Jason ripped open the bag. It held three magazines-Games, Skateboarding, and Powerboat. “I don’t skateboard, but thanks,” he said.
We sat and talked about the Chicago parks that would be best for skateboarding if he ever started. We debated which powerboats would be good for fishing if we happened to move to an ocean-side village south of the Florida border. After awhile, Jason closed his eyes and drifted to sleep.
Corrine and I sat some more and watched him breathe, then stood and slipped out of the room.
The corridor was white and gleaming and quiet. A red line was painted down the middle of the white tile floor for busy times when the staff needed to divide the corridor into lanes.
Mom was standing outside Jason’s door with a cup of tea.
I touched Corrine’s elbow and said, “Give me a minute, okay?”
Corrine walked to the nurses’ station. Mom looked up at me and said, “I’m sorry.”
“No,” I said. “You were right. I was feeling bad that I wasn’t here for Jason, so-”
“I know,” she said.
“He’s looking good. Thanks for taking care of him.”

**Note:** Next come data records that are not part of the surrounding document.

(** A trip of a task in [run] brings it nearer to its end. *)
Lemma trip_left r b :
  (forall id, idle r id = false) -> worker_inv (b_world b) -> b_at b = Running -> phase (b_world b) <> Stopped ->
  let w := worker_step (b_world b) (trip b r) in
  match phase w with
  | Stopped => True
  | Steady => (5 <= turns_left b)%nat
  | _ => (startup_left w + 4 < turns_left b)%nat /\ forall c, phase w <> Sweeping c
  end.
Proof.
  intros Hidle Hinv Hat Hph. unfold turns_left, trip. rewrite Hat.
  destruct (phase (b_world b)) as [| |cur| |cur] eqn:Hp; [done| | | |].
  - destruct (answered r); [|by rewrite die_stops].
    destruct (step_drain _ _ _ _ Hrows es (b_world b) (flush_fault r) Hlog Hinv Hp) as (_ & Hlt & Hcl). cbv zeta in *.
    unfold started_clean in Hcl. destruct (phase (worker_step _ _)); [done|split; [lia|done]..|lia|done].
  - destruct (answered r); [|by rewrite die_stops].
    destruct (step_claim _ _ _ _ Hrows es (b_world b) (flush_fault r) cur Hlog Hinv Hp) as (_ & Hlt & Hcl). cbv zeta in *.
    unfold started_clean in Hcl. destruct (phase (worker_step _ _)); [done|split; [lia|done]..|lia|done].
  - destruct (answered r); [|by rewrite die_stops]. unfold Persister.worker_step, read_new, take_in. rewrite Hp. cbn.
    destruct (xreadgroup_new _ _ _) as [g new]. destruct (ingest_all _ _ _ _) as [p [?|?]]; cbn; rewrite ?Hp; lia || done.
  - destruct (answered r).
    + unfold Persister.worker_step, sweep_abandoned. rewrite Hp. cbn.
      pose proof (xautoclaim_idle_spec (idle r) (consumer (b_world b)) cur max_rows (grp (b_world b))) as Hspec.
      destruct (xautoclaim_idle _ _ _ _ _) as [g [next [|e l]]]; cbn; [lia|]. destruct Hspec as (_ & Hall & _).
      apply Forall_cons in Hall as [He _]. by rewrite Hidle in He.
    + destruct (transient r); [|by rewrite die_stops]. unfold Persister.worker_step. rewrite Hp. cbn. lia.
Qed.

She smiled as if to say, What else would I do?
For a moment, we stood without talking. “I’m going to get a cup of coffee with Corrine,” I said.
Mom nodded. “Tell me that you’re innocent.”
She knew I wasn’t, not in the bigger sense. I said, “I’m innocent.”
She said, “Is this over?”
I didn’t like to lie to her. “Yeah, it’s over,” I said.